Eu nasci lá no fim do mundo
Bem magrinho
Cristão e bom menino
Gostando das árvores e televisão. (REIGOTA, 2001, p. 56)
Meus pais abandonaram a vida do campo de Batayporã por motivos familiares, e foram morar
na área urbana dessa mesma cidade. Quando eu tinha um ano, minha família mudou-se para Nova
Andradina, uma cidade vizinha.
Essa mudança para a cidade simbolizava uma nova expectativa de vida, em busca de mais
conforto e emprego. Mas não foi bem assim. Durante um longo tempo, essas expectativas estavam
distantes de serem efetivadas.
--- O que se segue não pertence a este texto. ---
(** * kafka_rolling_restart: the rolling decommission sequencer and its driver

    A shallow embedding of

    - [kafka_utils/kafka_rolling_restart/rolling_decommission.py]
      ([decommission_broker], [execute_rolling_decommission]) and
    - [kafka_utils/kafka_rolling_restart/main.py]
      ([validate_opts], [validate_broker_ids_subset], [get_task_class],
      [print_brokers], [ask_confirmation], [run]).

    Python code that prints, talks to brokers and raises exceptions is
    embedded in a state-and-exception monad [M].  The state is the list of
    everything the process has done so far (the [trace]) together with the
    lines still waiting on standard input.  The outside world (plugin
    loading, task execution, cluster health, SSH connectivity) is an
    [environment] of functions that may look at the whole history. *)

From Stdlib Require Import List ZArith Lia Bool String Ascii DecimalString.
Import ListNotations.
Local Open Scope string_scope.
Local Open Scope Z_scope.

Set Implicit Arguments.

(** ** Data *)

(** A broker as [get_broker_list] yields it: the pair [(id, host)]. *)
Definition broker : Type := (Z * string)%type.

(** The two base classes listed in [tasks_classes]. *)
Inductive task_class : Type := PreStopTask | PostStopTask.

Definition task_class_is (a b : task_class) : bool :=
  match a, b with
  | PreStopTask, PreStopTask => true
  | PostStopTask, PostStopTask => true
  | _, _ => false
  end.

(** A class object found by [dynamic_import], identified by its name. *)
Definition py_class : Type := string.

(** A task instance [imported_class(task_args)]. *)
Record task_instance : Type := mkTask { task_cls : py_class; task_arg : string }.

(** The exceptions that travel through the embedded code.  [SystemExit] is
    what [sys.exit(code)] raises. *)
Inductive exn : Type :=
| TaskFailedException
| WaitTimeoutException
| SshError
| TypeError
| EOFError
| AttributeError
| SystemExit (code : Z).

(** Everything observable the process does.  Calls to the outside world
    record how they ended ([ok = false]: the call raised). *)
Inductive event : Type :=
| EvPrint (line : string)
| EvSshOpen (host : string)
| EvSshFail (host : string)
| EvSshClose (host : string)
| EvTask (t : task_instance) (host : string) (ok : bool)
| EvWait (hosts : list string) (jolokia_port : Z) (jolokia_prefix : string)
         (check_interval check_count unhealthy_time_limit : Z) (ok : bool)
| EvDecommission (host : string) (stop_command : string)
| EvCommand (host : string) (command : string).

Record world : Type := mkWorld { trace : list event; stdin : list string }.

(** What [config.get_cluster_config] returns; only [name] is read here. *)
Record cluster_config : Type := mkClusterConfig { name : string }.
(* ===== verification/_CoqProject ===== *)
-Q . S2P
Prelude.v
Sync.v
Pmm.v
Vmm.v
Swap.v
Elf.v
Handle.v
Vmo.v
FileLock.v
Channel.v
Journal.v
Ofs.v
OfsInode.v
OfsFile.v
Crypto.v
Process.v
Lifecycle.v
Rendezvous.v
Signals.v
Streams.v
Epoll.v
Trace.v
Inflate.v
PkgFormats.v
PkgArchive.v
Vfs.v
VfsProto.v
VfsServer.v
Ext2.v
VirtQueue.v
Term.v
PkgMain.v
Nano.v
ShellLang.v
LineEdit.v
ShellRun.v
(* ===== verification/Prelude.v ===== *)
(** * openv: a verification development for a RISC-V microkernel

    openv is a kernel for RISC-V (Sv39) written in Rust, with the servers and programs
    that run on it.  The kernel (src/src) manages physical and virtual memory, processes,
    signals, and objects reached through per-process handle tables: channels, ports,
    memory objects.  Processes talk by synchronous messages; the file system, /proc and
    /dev are user-level servers (src/user) that answer such messages.  This library
    models that code as Rocq functions and relations and proves what it promises.
    File names below are relative to src/.

    ** How code becomes a definition

    A function that changes state is a computation in the monad [M S] defined here: it
    takes the state and returns [Ok], [Err] (the source's [Err] or [None]) or [Panic]
    together with the state it leaves, so a change made before an error stays made.  A
    machine integer is a [Z], with [wrap] and [sat_add] written where the source wraps or
    saturates; a byte string is a list of [Z]; a map is a [gmap].  A definition keeps the
    source's name where Rocq allows it, and comes with the guards, the early returns and
    the order of effects of the source.  Code that is not part of the repository, and what
    hardware or another process does, is an argument: the contents of user memory, the
    block device and its faults, the answers of the kernel to a user program, the other
    side of a network connection.  Concurrency is explicit where it matters: a handler is
    cut at the points where another HART or process can run, and the theorems are about
    every interleaving (Channel, Lifecycle, Streams, Sync) or every sequence of steps of a relation.

    ** The files

    Memory.
    - Pmm: src/mm/pmm.rs.  State [pmm]: frames of 512 words, the intrusive free list,
      reference counts.
    - Vmm: src/mm/vmm.rs.  Page tables in those frames; [walk] and [translate] are the
      abstract view of an address space.
    - Swap: src/mm/swap.rs, alloc_page, handle_user_page_fault, src/trap/page_fault.rs,
      the memory accounting of src/posix/job.rs.
    - Vmo: src/mm/vmo.rs and the mapping loops of src/syscall/vm.rs.
    - Elf: src/posix/elf.rs, the loader, down to the bytes of the frames it fills.

    Objects and locks.
    - Sync: src/sync.rs, the mutex that detects a HART locking it twice; the spin lock inside
      is a class, and the owner an atomic with relaxed ordering.
    - Handle: src/ipc/handle.rs, generic in the object; [view] is the abstract table.
    - Channel: src/ipc/channel.rs, src/ipc/port.rs and their calls in src/syscall/ipc.rs;
      Section [race] is the blocking read against concurrent writers.
    - FileLock: byte-range locks of src/syscall/ipc.rs.
    - Streams: pipes, terminals and the calls on descriptors (src/syscall/fs.rs, sys_pipe of
      src/syscall/ipc.rs, the pipe halves of src/ipc/handle.rs, src/tty.rs, the line
      discipline of src/trap/interrupt.rs); Section [pipe_race] is the blocking read
      against writers and closers on other HARTs.
    - Epoll: src/syscall/epoll.rs; the sockets of src/net/socket.rs are an argument.

    Processes.
    - Process: the process control block, the run queue and the scheduler
      (src/posix/process.rs, src/posix/job.rs, src/namespace.rs, src/ipc/msg.rs).
    - Lifecycle: fork, clone, exit, waitpid (src/posix/spawn.rs, src/posix/wait.rs,
      src/syscall/proc.rs).
    - Rendezvous: send, receive, sendrec and the mailbox (src/syscall/ipc.rs).
    - Signals: signals, sleeping, futexes (src/syscall/proc.rs, src/trap/mod.rs).
    - Trace: src/trace.rs, the bytecode machine, the programs and the ring of records.
    - Crypto: src/crypto.rs and the password check of src/posix/user.rs.

    The file system.
    - Journal, Ofs: user/vfs-server/src/blockfs.rs; the block device is a map with a plan
      that says which operations fail.  OfsInode and OfsFile hold the theorems.
    - Vfs: the tree, the paths and the archive scanner of user/vfs-server/src/main.rs; the
      block file system is the class [BlockFs], of which Ofs is an instance.
    - VfsProto: user/vfs-proto, user/procfs-server, user/devfs-server.
    - VfsServer: the open-file table and every request handler of the server.
    - Ext2: user/vfs-server/src/ext2.rs, the other instance of [BlockFs].

    Devices.
    - VirtQueue: src/net/virtqueue.rs (and its copy in user/virtio-blk-driver), with the
      device as a step relation; the receive path of src/net/virtio_mmio.rs.

    The package manager.
    - Inflate: user/pkg/src/gzip.rs; the two sinks of the decoder are instances of a class.
    - PkgFormats: Modules [Dns] and [Deb], user/pkg/src/dns.rs and deb.rs.
    - PkgArchive: Modules [Tar], [Ar] and [Http], the archives of user/pkg/src/main.rs and
      ar.rs, and the downloads of http.rs.
    - PkgMain: the commands of user/pkg/src/main.rs; the files and the network are the class
      [Files], of which [store] is an instance.

    The shell (user/sh/src/main.rs).
    - Term: the bytes the shell writes, and a terminal that interprets them.
    - LineEdit: the input line with its keys, history and completion.
    - ShellLang: environment, expansion, pipelines, paths.
    - ShellRun: built-in commands, redirections, pipelines and the main loop, on a table of
      descriptors; what the system answers is the record [os].
    - Nano: the text editor.

    ** What the theorems show

    - Invariants of reachable states: the free list (pmm_steps_wf), byte-range locks
      (locks_exclusive), the process table under IPC (ipc_never_panics), the tree of the
      file-system server (vfs_tree_invariant).
    - Refinement: the handle table implements a map from handles to objects
      (insert_refines, remove_refines), the page table a map from pages to entries
      (map_page_refines), the run queue a list (run_queue_refines), the virtqueue a queue
      of buffer chains (virtqueue_simulates), the streaming decompressor the buffering one
      (gunzip_to_fd_refines), the text editor a text with a cursor (nano_refines),
      an interest list a map from descriptors to events (epoll_ctl_refines), the trace
      ring the end of a log (trace_refines).
    - Functional behaviour down to bytes: the image an ELF file gets (load_elf_image), reads
      and lookups of ext2 (ext2_file_read, ext2_lookup_first_block), the bytes that go
      through a pipe (pipe_fifo), the lines a terminal gives its reader (tty_lines), the
      events a wait reports (epoll_reports), the screen while a line is typed
      (line_edit_screen), the pipe ends of a pipeline (pipeline_wiring),
      the files a package leaves and what its removal takes away (install_remove).
    - Isolation: mapping in one address space leaves the others alone (map_page_isolated),
      reaping a process frees no shared table (reap_respects_sharing), a file-system
      request stays in its mount namespace (namespaces_isolated), a trace program reads
      only its context, but for the end of the address space (vm_confined).
    - Locks: mutual exclusion, and a panic exactly when a HART locks what it holds, under
      every interleaving and relaxed view (mutex_correct).
    - Crash safety: a journal commit interrupted anywhere, and recoveries interrupted any
      number of times, leave all of a transaction or none (commit_crash_atomic).
    - Round trips: swapping out and in, files on disk, inodes, signal frames, protocol
      messages, compressed streams, archives, packages, names, command lines.
    - Liveness: no wakeup is lost between a writer and a blocking reader, or a child's
      exit and its waiting parent; a write ends the wait of a reader or of a process that
      watches the pipe (pipe_read_resumes, epoll_delivers); every file-system request is
      answered once; a request and its reply complete (rpc_completes); loops of the code
      terminate.
    - Composition: a client's create, write, seek and read as messages through protocol,
      open-file table and tree (session_reads_back).
    - Behaviour the code surely does not intend is proved too, mostly on a concrete state:
      the theorems named by the findings of the manifest (the end of a pipe's data can go
      unnoticed, pipe_eof_lost).

    ** Bounds and fuel

    Recursion that is not structural has fuel, and the definition says why it is enough:
    the levels of a page table, the length of a path or archive, the bits left in a
    compressed stream, eight symbolic links.  Theorems that claim a result claim it for
    the fuel the definition passes; inflate_terminates, schedule_correct and deps_exact show
    that it does not run out.  DNS names are followed without a bound in the source, and the
    parser can run out of any fuel (dns_pointer_loop); a trace program that jumps back may
    run for ever (vm_loops_forever), one that jumps forward ends (vm_forward_terminates).  Bounds of the code (table sizes,
    1 MB chunks, 512 entries) are its own constants.

    ** What is not modelled

    Device drivers apart from the virtqueues and the network stack (registers shared with
    hardware), the boot path and assembly, the small user programs, and the system calls
    that only pass arguments on; the manifest lists them.
    Timing, interrupts other than the points named above, and running out of heap memory
    are not modelled either. *)

From Stdlib Require Import ZArith Lia.
From stdpp Require Import prelude gmap strings.
(** A hart that has not recorded itself enters or leaves. *)
Lemma inner_ok m h l pc : mutex_ok m → mx_pc m h ≠ Holding → mx_pc m h ≠ Panicked →
  pc = Recording ∨ pc = Idle → (∀ h', h' ≠ h → inside (mx_pc m h') = true → spin_locked l = true ∧ pc = Idle) →
  (pc = Recording → spin_locked l = true) →
  (pc = Idle → (∀ h', h' ≠ h → inside (mx_pc m h') = false) → spin_locked l = false) → mutex_ok (with_inner l h pc m).
Proof.
  intros Hm H1 H2 Hpc Hout Hl Hfree. split; unfold load_owner; cbn [with_inner mx_inner mx_owner mx_seen mx_pc].
  - destruct (spin_locked l) eqn:E; [by left|]. right. intros h'. destruct (decide (h' = h)) as [->|Hne].
    + rewrite fn_lookup_insert. destruct Hpc as [->| ->]; [naive_solver|done].
    + rewrite fn_lookup_insert_ne by done. destruct (inside (mx_pc m h')) eqn:Ei; [|done]. naive_solver.
  - intros h1 h2. destruct (decide (h1 = h)) as [->|Hn1], (decide (h2 = h)) as [->|Hn2];
      rewrite ?fn_lookup_insert, ?fn_lookup_insert_ne by done; intros E1 E2; [done| | |by eapply mo_unique].
    + destruct (Hout h2 Hn2 E2) as [_ ->]. done.
    + destruct (Hout h1 Hn1 E1) as [_ ->]. done.
  - intros h' j. destruct (decide (h' = h)) as [->|]; [intros _ _|rewrite fn_lookup_insert_ne by done]; by apply (mo_foreign m Hm).
  - intros h'. destruct (decide (h' = h)) as [->|]; [rewrite fn_lookup_insert; naive_solver|].
    rewrite fn_lookup_insert_ne by done. apply (mo_own m Hm).
  - apply (mo_seen m Hm).
  - intros h'. destruct (decide (h' = h)) as [->|]; [rewrite fn_lookup_insert; naive_solver|].
    rewrite fn_lookup_insert_ne by done. apply (mo_never m Hm).
  - intros Hall. apply Hfree.
    + destruct Hpc as [->|]; [|done]. specialize (Hall h). by rewrite fn_lookup_insert in Hall.
    + intros h' Hne. specialize (Hall h'). by rewrite fn_lookup_insert_ne in Hall.
Qed.
Lemma grows_trans s s1 s2 root path :
  (length path ≤ 3)%nat → grows s s1 root path → grows s1 s2 root path → grows s s2 root path.
Proof.
  intros Hlen [W1 C1 M1 K1 B1 U1] [W2 C2 M2 K2 B2 U2].
  assert (∀ q, frame_ok s q → 0 < count_at s (page_index s q) →
    frame_ok s1 q ∧ 0 < count_at s1 (page_index s1 q)) as Hc.
  { intros q Hq Hc. split; [by eapply frame_ok_window|].
    rewrite (page_index_window s) by done. by rewrite C1. }
  split.
  - by eapply same_window_trans.
  - intros q Hq Hcq. destruct (Hc q Hq Hcq). rewrite <-(C1 q) by done.
    rewrite <-(page_index_window s s1) by done. by apply C2.
  - intros q j Hq Hcq Hoff. destruct (Hc q Hq Hcq). rewrite <-(M1 q j) by done.
    apply M2; [done|done|]. intros p Hp Hpre. apply (Hoff p); [|done].
    apply B1; [done|done| |done]. apply prefix_length in Hpre.
    rewrite length_app in Hpre. simpl in Hpre. lia.
  - auto.
  - intros p t Ht Hct Hp Hw. destruct (Hc t Ht Hct). auto.
  - intros p t j Hp Hw Hv Hl. destruct (U2 p t j Hp Hw Hv Hl) as [Hw1 E1].
    rewrite <-E1 in Hv, Hl |- *. auto.
Qed.

(** Allocating a frame does not touch an address space. *)
Section alloc.
Context (s : pmm) (f : Z) (fl : list Z) (root : Z).
Hypothesis Hpmm : pmm_wf s (f :: fl).
Hypothesis Hwf : as_wf s root.

Lemma head_ok : frame_ok s f ∧ count_at s (page_index s f) = 0.
Proof. apply (wf_free _ _ Hpmm), elem_of_cons. by left. Qed.

Lemma head_not_table : ¬ is_table (mem s) root f.
Proof. intros (_ & Hc & _)%(as_table _ _ Hwf). pose proof head_ok. lia. Qed.

Lemma head_not_leaf i2 i1 i0 e :
  leaf_at (mem s) root i2 i1 i0 = Some e → has_flag (pte_flags e) PTE_U = true →
  is_managed_page s (pte_pa e) = true → pte_pa e ≠ f.
Proof.
  intros Hl HU Hm Heq. destruct (as_leaf _ _ Hwf _ _ _ _ Hl HU Hm) as [Hc _].
  rewrite Heq in Hc. pose proof head_ok. lia.
Qed.

Lemma alloc_frame_ne t : t ≠ f → frame_at (mem (after_alloc f s)) t = frame_at (mem s) t.
Proof. intros. rewrite after_alloc_mem. by apply frame_at_insert_ne. Qed.

Lemma alloc_read_ne t i : t ≠ f → read_word (mem (after_alloc f s)) t i = read_word (mem s) t i.
Proof. intros. unfold read_word. by rewrite alloc_frame_ne. Qed.

Lemma alloc_count_pos idx : 0 < count_at s idx → 0 < count_at (after_alloc f s) idx.
Proof.
  intros Hc. unfold after_alloc. destruct (decide (page_index s f = idx)) as [<-|].
  - rewrite count_set_count_eq. lia.
  - by rewrite count_set_count_ne.
Qed.

Lemma alloc_tables_read t i :
  is_table (mem s) root t → read_word (mem (after_alloc f s)) t i = read_word (mem s) t i.
Proof. intros Ht. apply alloc_read_ne. intros ->. by apply head_not_table. Qed.
(* ===== verification/Elf.v ===== *)
(** * The ELF loader (src/posix/elf.rs)

    [load_elf] over the allocator and page-table model of [Pmm] and [Vmm].  The
    file is a list of bytes, headers are read at their [repr(C)] offsets, and the
    copy into a frame writes bytes at physical addresses, so that a copy that
    leaves its frame is visible.  The arithmetic is [usize] arithmetic of the build
    the state describes ([debug_assertions]): checked, or wrapping.

    The theorems: a well-formed image is loaded completely and exactly
    ([load_elf_image]); any file whatsoever leaves allocator, address space and
    existing mappings intact unless a segment reaches the last page of the address
    space ([load_elf_safe]); and what such a segment does in a release build
    ([load_elf_top_segment_corrupts]). *)

From Stdlib Require Import ZArith Lia.
From stdpp Require Import prelude gmap strings.
From S2P Require Import Prelude Pmm Vmm Swap.

Local Open Scope Z_scope.

(** ** Bytes of physical memory *)

Definition byte_of (frame : list Z) (o : nat) : Z :=
  default 0 (le_bytes 8 (default 0 (frame !! (o / 8)%nat)) !! (o mod 8)%nat).

(** The byte at offset [o] of the frame at [pa]. *)
Definition byte_at (m : gmap Z (list Z)) (pa : Z) (o : nat) : Z := byte_of (frame_at m pa) o.

(** A byte store at a physical address. *)
Definition poke (m : gmap Z (list Z)) (a b : Z) : gmap Z (list Z) :=
  let pa := page_floor a in
  let o := Z.to_nat (a mod PAGE_SIZE) in
  write_word m pa (o / 8)
    (of_le (<[(o mod 8)%nat := b]> (le_bytes 8 (read_word m pa (o / 8))))).

(** [copy_nonoverlapping] to a physical address. *)
Fixpoint copy_bytes (m : gmap Z (list Z)) (a : Z) (bs : list Z) : gmap Z (list Z) :=
  match bs with
  | [] => m
  | b :: bs' => copy_bytes (poke m a b) (wrap 64 (a + 1)) bs'
  end.

Definition usize_sub (a b : Z) : M pmm Z := λ s,
  if b <=? a then (Ok (a - b), s)
  else if debug_assertions s then (Panic "attempt to subtract with overflow", s)
  else (Ok (wrap 64 (a - b)), s).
As dificuldades foram muitas, lembro-me de tempos em que meu pai
estava desempregado e tinha de trabalhar por dia, submetendo-se a serviços exaustivos e de baixa
renda, tudo para não faltar comida em casa; às vezes, todos da família saíam juntos para trabalhar.
Em época de colheita de algodão, que coincidia com as férias escolares, íamos trabalhar como
“bóias-frias”. Esse período foi um tanto contraditório: marcado pelas brincadeiras e traquinagens da
infância, ricas de significâncias, juntamente com um período de grande dificuldade financeira.
Lembro-me das dificuldades e percalços que pareciam não ter fim.
De 1940 a 1946 vivi em lugares decadentes onde o
mato e a fome tomavam conta das casas, dos
seus loucos, de suas crianças e de seus bêbados.
Ali me anonimei de árvore. (BARROS, 1997, p. 101)
21
Tenho poucas recordações de infância. A grande parte das lembranças apresenta-se em forma de
fragmentos. Lembro-me que ia para a escola a pé, de chinelo havaianas, muitas vezes invertendo o
par direito com o esquerdo. Carregava os cadernos em sacos plásticos de arroz. Lembro-me da
professora da segunda série, uma japonesa um tanto exigente, reclamar da falta de cuidado com os
cadernos, pois sempre apresentavam “orelhas”. Ela também reclamava dos meus erros ortográficos,
assim como da dificuldade com a escrita.
Quando criança, o que o me faltou foi ousadia e liberdade. Andava pelas ruas, muitas vezes
descalço, à procura de qualquer coisa que pudesse virar brinquedo. Não tinha algo específico em
mente, poderia ser um brinquedo velho, aparelhos elétricos danificados, livros que poderiam estar
jogados nas calçadas ou nas latas de lixo das casas ou terrenos baldios. Quando encontrava, era
motivo de grande alegria. Aí, era correr e contar para os amigos sobre o achado, logo o local era
vasculhado por dezenas de crianças. Algumas pessoas nos viam como garotos à toa, outras como
andarilhos, até mesmo crianças de rua. Mas, na verdade, aquilo que estava no lixo era nosso lazer,
com os objetos e achados construíamos nossos brinquedos. Éramos, na verdade, crianças livres e
criativas, reconstrutores do inútil, das coisas jogadas ao chão.
Terreno de 10x20, sujo de mato — os que
nele gorjeiam: detritos semoventes, latas
servem para poesia
Um chevrolé gosmento
Coleção de besouros abstêmios
O bule de Braque sem boca
são bons para poesia. (BARROS, 2007, p. 11)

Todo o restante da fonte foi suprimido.